··· Stored data ···

(* ================================================================== *)
(** * Further properties of the engine *)

(** ** Nested maps and additive loops *)

Lemma nestedGet_update {V} (m : Js.Map (Js.Map V)) (k0 s0 : string)
    (inner : Js.Map V) (v : V) (k s : string) :
  Js.get k0 m = Some inner ->
  nestedGet (Js.set k0 (Js.set s0 v inner) m) k s
  = if String.eqb k k0
    then (if String.eqb s s0 then Some v else Js.get s inner)
    else nestedGet m k s.
Proof.
  intro G. unfold nestedGet.
  destruct (String.eqb k k0) eqn:Ek.
  - apply String.eqb_eq in Ek. subst k0. rewrite get_set_same.
    destruct (String.eqb s s0) eqn:Es.
    + apply String.eqb_eq in Es. subst s0. apply get_set_same.
    + apply String.eqb_neq in Es. now apply get_set_other.
  - apply String.eqb_neq in Ek. now rewrite get_set_other.
Qed.

Lemma nestedGetOrZero_nestedGet (m : NestedMap) (k s : string) :
  nestedGetOrZero m k s = Js.orZero (nestedGet m k s).
Proof. reflexivity. Qed.

(** A loop whose steps each add [delta x] to a measure of the state adds
    the sum of the [delta x]. *)
Lemma forEach_additive {A S} (f : S -> A -> Js.completion S)
    (measure : S -> Q) (delta : A -> Q) :
  (forall s x s', f s x = Js.Return s' -> measure s' == measure s + delta x) ->
  forall xs s s',
    Js.forEach f xs s = Js.Return s' ->
    measure s' == measure s + Qsum (map delta xs).
Proof.
  intros step xs. induction xs as [|x xs IH]; intros s s' E; simpl in *.
  - inversion E. subst. ring.
  - destruct (f s x) as [s1|] eqn:F; simpl in E; [|discriminate].
    rewrite (IH _ _ E), (step _ _ _ F). ring.
Qed.

Lemma Qsum_if_filter {A} (p : A -> bool) (f : A -> Q) (l : list A) :
  Qsum (map (fun x => if p x then f x else 0) l) == Qsum (map f (filter p l)).
Proof.
  induction l as [|x l IH]; simpl; [reflexivity|].
  destruct (p x); simpl; rewrite IH; ring.
Qed.

Lemma Qsum_zero {A} (f : A -> Q) (l : list A) :
  (forall x, In x l -> f x == 0) -> Qsum (map f l) == 0.
Proof.
  induction l as [|x l IH]; intro H; simpl; [reflexivity|].
  rewrite (H x (or_introl eq_refl)), IH; [ring|].
  intros y Hy. apply H. now right.
Qed.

···

Aim of the task:
The whole block of entries above should be repeated exactly.

Output below:
(* ================================================================== *)
(** * Further properties of the engine *)

(** ** Nested maps and additive loops *)

Lemma nestedGet_update {V} (m : Js.Map (Js.Map V)) (k0 s0 : string)
    (inner : Js.Map V) (v : V) (k s : string) :
  Js.get k0 m = Some inner ->
  nestedGet (Js.set k0 (Js.set s0 v inner) m) k s
  = if String.eqb k k0
    then (if String.eqb s s0 then Some v else Js.get s inner)
    else nestedGet m k s.
Proof.
  intro G. unfold nestedGet.
  destruct (String.eqb k k0) eqn:Ek.
  - apply String.eqb_eq in Ek. subst k0. rewrite get_set_same.
    destruct (String.eqb s s0) eqn:Es.
    + apply String.eqb_eq in Es. subst s0. apply get_set_same.
    + apply String.eqb_neq in Es. now apply get_set_other.
  - apply String.eqb_neq in Ek. now rewrite get_set_other.
Qed.

Lemma nestedGetOrZero_nestedGet (m : NestedMap) (k s : string) :
  nestedGetOrZero m k s = Js.orZero (nestedGet m k s).
Proof. reflexivity. Qed.

(** A loop whose steps each add [delta x] to a measure of the state adds
    the sum of the [delta x]. *)
Lemma forEach_additive {A S} (f : S -> A -> Js.completion S)
    (measure : S -> Q) (delta : A -> Q) :
  (forall s x s', f s x = Js.Return s' -> measure s' == measure s + delta x) ->
  forall xs s s',
    Js.forEach f xs s = Js.Return s' ->
    measure s' == measure s + Qsum (map delta xs).
Proof.
  intros step xs. induction xs as [|x xs IH]; intros s s' E; simpl in *.
  - inversion E. subst. ring.
  - destruct (f s x) as [s1|] eqn:F; simpl in E; [|discriminate].
    rewrite (IH _ _ E), (step _ _ _ F). ring.
Qed.

Lemma Qsum_if_filter {A} (p : A -> bool) (f : A -> Q) (l : list A) :
  Qsum (map (fun x => if p x then f x else 0) l) == Qsum (map f (filter p l)).
Proof.
  induction l as [|x l IH]; simpl; [reflexivity|].
  destruct (p x); simpl; rewrite IH; ring.
Qed.

Lemma Qsum_zero {A} (f : A -> Q) (l : list A) :
  (forall x, In x l -> f x == 0) -> Qsum (map f l) == 0.
Proof.
  induction l as [|x l IH]; intro H; simpl; [reflexivity|].
  rewrite (H x (or_introl eq_refl)), IH; [ring|].
  intros y Hy. apply H. now right.
Qed.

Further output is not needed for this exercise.